## What you should do
Produce a verbatim transcription of the records below, beginning at the line containing "(** ** [crypto.rs] *)" and ending at the final line; include only those lines.

══ Given entries

(* ===== verification/Crypto.v ===== *)
(** * Keys, signatures and end-to-end encryption

    [nsmt-core/src/crypto.rs] and [e2e.rs].  Ed25519, SHA-256, ChaCha20-Poly1305
    and the hex codec are libraries: each is a class of operations with the
    documented laws the sources rely on. *)

From S2P Require Import Prelude Paths Wire.

(** ** Library interfaces *)

Class HexCodec : Type := {
  hex_encode : bytes -> string;
  hex_decode : string -> option bytes;
}.

Class HexLaws `{HexCodec} : Prop := {
  hex_decode_encode : forall b, hex_decode (hex_encode b) = Some b;
  hex_encode_digits : forall b, str_all is_hexdigit (hex_encode b) = true;
  hex_encode_length : forall b, String.length (hex_encode b) = (2 * length b)%nat;
}.

(** A signing key is its 32 secret bytes, a verifying key its 32 public ones. *)
Class Ed25519 : Type := {
  ed_public : bytes -> bytes;
  ed_sign : bytes -> bytes -> bytes;
  ed_key_ok : bytes -> bool;
  ed_sig_ok : bytes -> bool;
  ed_verify : bytes -> bytes -> bytes -> bool;
}.

Class Ed25519Laws `{Ed25519} : Prop := {
  ed_public_length : forall sk, length sk = 32%nat -> length (ed_public sk) = 32%nat;
  ed_public_ok : forall sk, length sk = 32%nat -> ed_key_ok (ed_public sk) = true;
  ed_sign_ok : forall sk m, ed_sig_ok (ed_sign sk m) = true;
  ed_verify_sign : forall sk m, length sk = 32%nat -> ed_verify (ed_public sk) m (ed_sign sk m) = true;
}.

Class Sha256 : Type := { sha256 : bytes -> bytes }.
Class Sha256Laws `{Sha256} : Prop := { sha256_length : forall b, length (sha256 b) = 32%nat }.

(** ChaCha20-Poly1305 with empty associated data, on a 32-byte key and a 12-byte
    nonce. *)
Class Aead : Type := {
  aead_encrypt : bytes -> bytes -> bytes -> option bytes;
  aead_decrypt : bytes -> bytes -> bytes -> option bytes;
}.

Class AeadLaws `{Aead} : Prop := {
  aead_encrypts : forall k n m, len m <= MAX_PAYLOAD_LEN -> is_Some (aead_encrypt k n m);
  aead_decrypts : forall k n m c, aead_encrypt k n m = Some c -> aead_decrypt k n c = Some m;
}.

(** ** [crypto.rs] *)

Section Keys.
Context `{HexCodec} `{Ed25519}.

Record KeyPair : Set := mkKeyPair { signing : bytes; verifying : bytes }.

Definition from_signing (sk : bytes) : KeyPair := mkKeyPair sk (ed_public sk).

(** [KeyPair::generate] on the 32 bytes the system's generator returned. *)
Definition generate (seed : bytes) : KeyPair := from_signing seed.

Definition public_hex (kp : KeyPair) : string := hex_encode (verifying kp).

Definition sign (kp : KeyPair) (msg : bytes) : string := hex_encode (ed_sign (signing kp) msg).

Definition zero_key : bytes := replicate 32 (u8_of 0).

(** [pk.as_slice().try_into().unwrap_or(&[0u8; 32])] *)
Definition key_or_zero (pk : bytes) : bytes :=
  if decide (length pk = 32%nat) then pk else zero_key.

════

## Solved problem
(** ** [crypto.rs] *)

Section Keys.
Context `{HexCodec} `{Ed25519}.

Record KeyPair : Set := mkKeyPair { signing : bytes; verifying : bytes }.

Definition from_signing (sk : bytes) : KeyPair := mkKeyPair sk (ed_public sk).

(** [KeyPair::generate] on the 32 bytes the system's generator returned. *)
Definition generate (seed : bytes) : KeyPair := from_signing seed.

Definition public_hex (kp : KeyPair) : string := hex_encode (verifying kp).

Definition sign (kp : KeyPair) (msg : bytes) : string := hex_encode (ed_sign (signing kp) msg).

Definition zero_key : bytes := replicate 32 (u8_of 0).

(** [pk.as_slice().try_into().unwrap_or(&[0u8; 32])] *)
Definition key_or_zero (pk : bytes) : bytes :=
  if decide (length pk = 32%nat) then pk else zero_key.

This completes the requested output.